DWill wrote:Well, Dennett seems to promise that by showing me the telos, the purpose, goal, or why of evolution, I might feel a little better.
I rather suspect he isn't going to try to show that. Rather, from reading blurbs, I suspect he is going to argue that most "Why" questions will not have a well-defined meaning, and are instead a weak substitute for understanding of mechanism (for "how", in a sense).
DWill wrote:This will be a trick, indeed, since Dennett tells us that up until now, even religious attempts to answer the why of life have substituted the how, in the form of various cosmogonies.
Do you really think so? Do you think that Calvin's declaration that the chief end of man is to give glory to God is a cosmogony? I rather think it is like Socrates arguing that we are seeking the good. And declaring that the unexamined life is not worth living. And surely you would not consider either of those to be a cosmogony.
DWill wrote: Dennett will do this on what we might call a purely materialistic foundation.

I have no problem with materialistic frameworks. I would simply point out that there are levels of complexity which are "emergent" from the lower levels of complexity in ways which make the lower levels inadequate to analyze the higher. So, for example, we would not try to understand biology by starting with the principles which make chemistry useful, but look at biological phenomena as processes in their own right, made up from chemical materials. In the same way, a biological process capable of reflecting on its telos, and of modifying it, is an emergent level of complexity, whose proper name is "spirit". We do not observe elephants or even chimps reflecting on what kind of elephant they will be, and deciding to be a different kind. (Maybe in chimps - judgment reserved.) The dynamics of such reflective, self-modifying properties are, to say the least, of interest to humans.
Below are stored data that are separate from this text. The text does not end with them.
Definition url (s : AcmeState) (endpoint : bytes) : bytes := base_url s ++ lit "/" ++ endpoint.
Definition acct_url (s : AcmeState) (id : bytes) : bytes := url s (lit "acct/" ++ id).
Definition order_url (s : AcmeState) (id : bytes) : bytes := url s (lit "order/" ++ id).
Definition authz_url (s : AcmeState) (id : bytes) : bytes := url s (lit "authz/" ++ id).
Definition challenge_url (s : AcmeState) (id : bytes) : bytes := url s (lit "challenge/" ++ id).
Definition finalize_url (s : AcmeState) (id : bytes) : bytes := url s (lit "order/" ++ id ++ lit "/finalize").
Definition cert_url (s : AcmeState) (id : bytes) : bytes := url s (lit "order/" ++ id ++ lit "/cert").

(** What one request draws: random bytes for the nonce and the token, the
    identifiers, the expiry text, the time and the randomness of the signature. *)
Record Fresh := mkFresh {
  fr_nonce : bytes;
  fr_token : bytes;
  fr_order_id : bytes;
  fr_authz_id : bytes;
  fr_chal_id : bytes;
  fr_expires : bytes;
  fr_now : Z;
  fr_rng : Rng;
}.

(** ** Responses *)

Inductive ResponseBody :=
| DirectoryBody (new_nonce new_account new_order revoke_cert key_change : bytes)
| AccountBody (contact : list bytes)
| OrderBody (o : option AcmeOrder)
| AuthzBody (a : AcmeAuthz)
| ChallengeBody (c : Challenge)
| CertBody (der : bytes)
| ErrorBody (e : AcmeError)
| EmptyBody.
Record Response := mkResponse { rs_status : Z; rs_location : option bytes; rs_nonce : option bytes; rs_body : ResponseBody }.
(** [HeaderValue::from_str(..).unwrap_or_else(|_| from_static(''))]. *)
Definition header_value (s : bytes) : bytes := if header_value_ok s then s else [].
Definition problem_response (e : AcmeError) : Response := mkResponse (status_code e) None None (ErrorBody e).

(** ** Handlers *)

(** A handler may fail after it changed the state. *)
Definition A (X : Type) : Type := AcmeState -> Result AcmeError X * AcmeState.
Definition aret {X} (r : Result AcmeError X) : A X := fun s => (r, s).
Definition abind {X Y} (m : A X) (f : X -> A Y) : A Y :=
  fun s => match m s with
           | (Ok x, s) => f x s
           | (Err e, s) => (Err e, s)
           | (Panic, s) => (Panic, s)
           end.
Definition aget : A AcmeState := fun s => (Ok s, s).
Definition amodify (f : AcmeState -> AcmeState) : A unit := fun s => (Ok tt, f s).
Notation "'let*' x := e 'in' k" := (abind e (fun x => k))
  (at level 10, x pattern, e at level 200, k at level 200,
   format "'[v' 'let*'  x  :=  e  'in' '/' k ']'") : adrian_scope.

Definition new_nonce (fr : Fresh) : bytes := b64_encode (fr_nonce fr).
Definition mint_nonce (fr : Fresh) : A bytes :=
  let* _ := amodify (fun s => set_nonces s ({[ new_nonce fr ]} ∪ nonces s)) in aret (Ok (new_nonce fr)).
Definition consume_nonce (nonce : bytes) : A bool :=
  let* s := aget in
  let* _ := amodify (fun s => set_nonces s (nonces s ∖ {[ nonce ]})) in
  aret (Ok (bool_decide (nonce ∈ nonces s))).
Definition parse_body (body : option bytes) : Result AcmeError JwsBody :=
  let? bytes := ok_or body (Malformed BodyRead) in ok_or (jws_of_json bytes) (Malformed JwsBodyJson).
(** [kid.rsplit('/').next()]. *)
Definition last_segment (s : bytes) : option bytes := last (split_on x2f s).
(** The part the handlers of signed requests share: the account of the [kid],
    the signature for the URL of the endpoint, the nonce. *)
Definition authenticate (expected : AcmeState -> bytes) (body : option bytes) : A JwsBody :=
  let* jws := aret (parse_body body) in
  let* header := aret (decoded_header jws) in
  let* kid := aret (ok_or (jh_kid header) (Unauthorized KidRequired)) in
  let* acct_id := aret (ok_or (last_segment kid) (Malformed BadKidUrl)) in
  let* s := aget in
  let* account := aret (ok_or (accounts s !! acct_id) (Unauthorized (UnknownAccount acct_id))) in
  let* _ := aret (verify_jws_with_kid jws (expected s) (acct_jwk account)) in
  let* known := consume_nonce (jh_nonce header) in
  let* _ := aret (if known then Ok tt else Err (Unauthorized (BadNonce (jh_nonce header)))) in
  aret (Ok jws).

Definition directory : A Response :=
  let* s := aget in
  aret (Ok (mkResponse 200 None None
    (DirectoryBody (url s (lit "new-nonce")) (url s (lit "new-account")) (url s (lit "new-order")) (url s (lit "revoke-cert")) (url s (lit "key-change"))))).
Definition new_nonce_handler (fr : Fresh) : A Response :=
  let* nonce := mint_nonce fr in aret (Ok (mkResponse 200 None (Some (header_value nonce)) EmptyBody)).
Definition register_account (fr : Fresh) (jws : JwsBody) (jwk : Jwk) : A Response :=
  let* s := aget in
  let* payload := aret (decoded_payload jws) in
  let* req := aret (ok_or (new_account_of_json payload) (Malformed PayloadJson)) in
  let* _ := aret (if terms_of_service_agreed req then Ok tt else Err (Unauthorized TermsNotAgreed)) in
  let acct_id := jwk_fingerprint jwk in
  let kid := acct_url s acct_id in
  let was_new := bool_decide (accounts s !! acct_id = None) in
  let* _ := amodify (fun s => set_accounts s (<[acct_id := mkAcmeAccount kid (na_contact req) AccountValid jwk]> (accounts s))) in
  let* nonce := mint_nonce fr in
  aret (Ok (mkResponse (if was_new then 201 else 200) (Some (header_value kid)) (Some (header_value nonce)) (AccountBody (na_contact req)))).
Definition new_account (fr : Fresh) (body : option bytes) : A Response :=
  let* jws := aret (parse_body body) in
  let* s := aget in
  let* jwk := aret (verify_jws jws (url s (lit "new-account"))) in
  let* header := aret (decoded_header jws) in
  let* known := consume_nonce (jh_nonce header) in
  let* _ := aret (if known then Ok tt else Err (Unauthorized (BadNonce (jh_nonce header)))) in
  register_account fr jws jwk.
Definition place_order (fr : Fresh) (jws : JwsBody) : A Response :=
  let* payload := aret (decoded_payload jws) in
  let* identifiers := aret (ok_or (new_order_of_json payload) (Malformed PayloadJson)) in
  let* first := aret (ok_or (head identifiers) (Malformed IdentifiersEmpty)) in
  let* s := aget in
  let challenge := mkChallenge (lit "http-01") (challenge_url s (fr_chal_id fr)) ChallengePending (b64_encode (fr_token fr)) in
  let az := mkAcmeAuthz first AuthzPending (fr_expires fr) [challenge] in
  let order := mkAcmeOrder OrderPending (fr_expires fr) identifiers [authz_url s (fr_authz_id fr)] (finalize_url s (fr_order_id fr)) None in
  let* _ := amodify (fun s => set_challenges s (<[fr_chal_id fr := challenge]> (challenges s))) in
  let* _ := amodify (fun s => set_authz s (<[fr_authz_id fr := az]> (authz s))) in
  let* _ := amodify (fun s => set_orders s (<[fr_order_id fr := order]> (orders s))) in
  let* nonce := mint_nonce fr in
  aret (Ok (mkResponse 201 (Some (header_value (order_url s (fr_order_id fr)))) (Some (header_value nonce)) (OrderBody (Some order)))).
Definition new_order (fr : Fresh) (body : option bytes) : A Response :=
  let* jws := authenticate (fun s => url s (lit "new-order")) body in place_order fr jws.
Definition authz_handler (fr : Fresh) (id : bytes) (body : option bytes) : A Response :=
  let* _ := authenticate (fun s => authz_url s id) body in
  let* s := aget in
  let* a := aret (ok_or (authz s !! id) (NotFound (NoAuthz id))) in
  let* nonce := mint_nonce fr in
  aret (Ok (mkResponse 200 None (Some (header_value nonce)) (AuthzBody a))).

(** The first authorization, in the order of the map, with the challenge. *)
Definition has_challenge (url : bytes) (a : AcmeAuthz) : bool := existsb (fun c => bool_decide (ch_url c = url)) (az_challenges a).
Fixpoint mark_authz (url : bytes) (ids : list bytes) (m : gmap bytes AcmeAuthz) : gmap bytes AcmeAuthz :=
  match ids with
  | [] => m
  | id :: ids =>
      match m !! id with
      | Some a =>
          if has_challenge url a then <[id := mkAcmeAuthz (az_identifier a) AuthzValid (az_expires a) (az_challenges a)]> m
          else mark_authz url ids m
      | None => mark_authz url ids m
      end
  end.
Definition mark_order (authz_url : bytes) (o : AcmeOrder) : AcmeOrder :=
  if bool_decide (authz_url ∈ ord_authorizations o)
  then mkAcmeOrder OrderReady (ord_expires o) (ord_identifiers o) (ord_authorizations o) (ord_finalize o) (ord_certificate o)
  else o.
Definition complete_challenge (fr : Fresh) (id : bytes) : A Response :=
  let* s := aget in
  let* c := aret (ok_or (challenges s !! id) (NotFound (NoChallenge id))) in
  let c := mkChallenge (ch_typ c) (ch_url c) ChallengeValid (ch_token c) in
  let* _ := amodify (fun s => set_challenges s (<[id := c]> (challenges s))) in
  let* _ := amodify (fun s => set_authz s (mark_authz (ch_url c) (authz_order (authz s)) (authz s))) in
  let* _ := amodify (fun s => set_orders s (mark_order (authz_url s id) <$> orders s)) in
  let* nonce := mint_nonce fr in
  aret (Ok (mkResponse 200 None (Some (header_value nonce)) (ChallengeBody c))).
Definition challenge_handler (fr : Fresh) (id : bytes) (body : option bytes) : A Response :=
  let* _ := authenticate (fun s => challenge_url s id) body in complete_challenge fr id.
Definition ca_issue (fr : Fresh) (csr_der : bytes) : A bytes :=
  fun s => let '(r, ca) := issue (fr_rng fr) (fr_now fr) (st_ca s) (st_profile s) csr_der in (map_err AcmeCa r, set_ca s ca).
Definition issue_certificate (fr : Fresh) (id : bytes) (jws : JwsBody) : A Response :=
  let* payload := aret (decoded_payload jws) in
  let* csr := aret (ok_or (finalize_of_json payload) (Malformed PayloadJson)) in
  let* csr_der := aret (ok_or (b64_decode csr) (Malformed (Base64 CsrField))) in
  let* cert_der := ca_issue fr csr_der in
  let* _ := amodify (fun s => set_certs s (<[id := cert_der]> (certs s))) in
  let* s := aget in
  let* o := aret (ok_or (orders s !! id) (NotFound (NoOrder id))) in
  let o := mkAcmeOrder OrderValid (ord_expires o) (ord_identifiers o) (ord_authorizations o) (ord_finalize o) (Some (cert_url s id)) in
  let* _ := amodify (fun s => set_orders s (<[id := o]> (orders s))) in
  let* nonce := mint_nonce fr in
  aret (Ok (mkResponse 200 None (Some (header_value nonce)) (OrderBody (Some o)))).
Definition finalize_order (fr : Fresh) (id : bytes) (body : option bytes) : A Response :=
  let* jws := authenticate (fun s => finalize_url s id) body in issue_certificate fr id jws.
Definition get_cert (id : bytes) : A Response :=
  let* s := aget in
  let* cert := aret (ok_or (certs s !! id) (NotFound (NoCert id))) in
  aret (Ok (mkResponse 200 None None (CertBody cert))).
DWill wrote:To me, this seems to point to "theistic" forms of evolution as not being compatible with Darwin's actual theory.
Right. It is too bad that so many people are still hung up on making sure some entity fitting traditional ideas of God is in the picture of causation. Or, for that matter, that non-religious people take this to be the essential telos and function of religion.
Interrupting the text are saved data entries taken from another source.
(** *** A server that keeps a map

    Its quantities have binary suffixes; the canonical one has the largest suffix
    that leaves a whole number.  It refuses a negative number of replicas. *)
Fixpoint lift_unit (n : Z) (units : list bytes) : bytes :=
  match units with
  | u :: ((_ :: _) as units) => if n mod 1024 =? 0 then lift_unit (n / 1024) units else print_dec n ++ u
  | [u] => print_dec n ++ u
  | [] => print_dec n
  end.
Fixpoint canon_from (units : list bytes) (n : Z) (suffix : bytes) : option bytes :=
  match units with
  | [] => None
  | u :: units' => if bool_decide (suffix = u) then Some (lift_unit n units) else canon_from units' n suffix
  end.
Definition BINARY_UNITS : list bytes := [lit "Ki"; lit "Mi"; lit "Gi"; lit "Ti"].
Definition binary_canon (q : bytes) : bytes :=
  default q (n ← from_str_radix 64 10 (take (length q - 2) q); if 0 <? n then canon_from BINARY_UNITS n (drop (length q - 2) q) else None).
Lemma lift_unit_shape n units : units <> [] -> 0 < n -> exists m u, lift_unit n units = print_dec m ++ u /\ 0 < m <= n /\ (exists pre post, units = pre ++ u :: post /\ (post <> [] -> m mod 1024 <> 0)).
Proof.
  revert n. induction units as [|u units IH]; intros n Hu Hn; [done|]. destruct units as [|v units]; [exists n, u; split; [done|]; split; [lia|]; by exists [], []|].
  change (lift_unit n (u :: v :: units)) with (if n mod 1024 =? 0 then lift_unit (n / 1024) (v :: units) else print_dec n ++ u).
  destruct (Z.eqb_spec (n mod 1024) 0) as [E|E]; [|exists n, u; split; [done|]; split; [lia|]; by exists [], (v :: units)].
  pose proof (Z.div_mod n 1024 ltac:(lia)). destruct (IH (n / 1024)) as (m & w & -> & Hm & pre & post & Ew & Hp); [done|lia|]. exists m, w. split; [done|]. split; [lia|].
  exists (u :: pre), post. by rewrite Ew.
Qed.
Lemma canon_from_tail units n s r : canon_from units n s = Some r -> exists pre post, units = pre ++ post /\ post <> [] /\ r = lift_unit n post.
Proof.
  induction units as [|u units IH]; cbn [canon_from]; [done|]. case_bool_decide; [intros [= <-]; by exists [], (u :: units)|].
  intros H'. destruct (IH H') as (pre & post & -> & Hp). by exists (u :: pre), post.
Qed.
Lemma canon_from_found pre u post m : u ∉ pre -> canon_from (pre ++ u :: post) m u = Some (lift_unit m (u :: post)).
Proof.
  induction pre as [|v pre IH]; cbn [app canon_from]; intros H; [by rewrite bool_decide_true|]. apply not_elem_of_cons in H as [H1 H2]. rewrite bool_decide_false by done. by apply IH.
Qed.
Lemma binary_canon_idem q : binary_canon (binary_canon q) = binary_canon q.
Proof.
  destruct (decide (binary_canon q = q)) as [E|Hq]; [by rewrite !E|]. remember (binary_canon q) as r eqn:Er. unfold binary_canon in Er.
  destruct (from_str_radix 64 10 (take (length q - 2) q)) as [n|] eqn:En; [|by rewrite Er in Hq]. cbn [mbind option_bind] in Er.
  destruct (Z.ltb_spec 0 n) as [Hn|]; [|by rewrite Er in Hq]. destruct (canon_from _ n _) as [x|] eqn:Ec; [|by rewrite Er in Hq]. cbn in Er. subst x.
  apply from_str_radix_range in En; [|lia]. apply canon_from_tail in Ec as (pre & post & Eu & Hp & ->).
  destruct (lift_unit_shape n post Hp Hn) as (m & u & -> & Hm & pre' & post' & -> & Hstop). rewrite app_assoc in Eu. set (before := pre ++ pre') in *.
  assert (NoDup BINARY_UNITS) as Hnd by (apply (bool_decide_unpack _); vm_compute; exact I).
  assert (length u = 2%nat) as Hu.
  { assert (Forall (fun u => length u = 2%nat) BINARY_UNITS) as Hf by repeat constructor. rewrite Eu in Hf. apply Forall_app in Hf as [_ Hf]. by inversion Hf. }
  unfold binary_canon. rewrite length_app, Hu, Nat.add_sub, take_app_length, drop_app_length. unfold print_dec.
  rewrite from_str_print by (lia || unfold is_uint in *; lia). cbn [mbind option_bind]. rewrite (proj2 (Z.ltb_lt _ _)) by lia. rewrite Eu in Hnd |- *.
  rewrite canon_from_found by (apply NoDup_app in Hnd as (_ & Hnd & _); intros Hin; by apply (Hnd u Hin), elem_of_cons; left).
  cbn [default]. destruct post' as [|v post']; [done|]. unfold id. cbn [lift_unit]. by rewrite (proj2 (Z.eqb_neq _ _)) by (by apply Hstop).
Qed.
DWill wrote:I did not get all of the meaning in your first post, Harry. Maybe what I've just said accidentally touches on some of it.
Sorry for being less than clear. I am mainly trying to lay the groundwork for interesting discussion that I hope arises later. Perhaps you were referring to my final remark about scientists restricting their discussion of religion to its usefulness or accuracy in explaining natural phenomena such as adaptations within species. What I was hinting at was that religion is densely involved with telos. And its purpose is almost never to explain natural phenomena. It purposes are virtually all social, psychological and spiritual. So addressing it as "bad science" is correct, but missing most of the point.

I hope we will eventually arrive at ideas which help illuminate the issue of purpose within religion. And I was saying that scientists should be interested in religious phenomena as shedding light on the whole matter of "purpose".

For instance, one of the fundamental observations on the subject is that the telos of religion viewed from outside, such as its role in maintaining a social order or keeping aggression largely within a hierarchy framework to minimize unnecessary conflict, can differ dramatically from its telos as perceived, and described, from the inside, such as coming to terms with one's tendency to do wrong, and defining criteria for activities to count as meaningful and fulfilling. Anthropologists even have terms to describe these different modes of understanding purpose.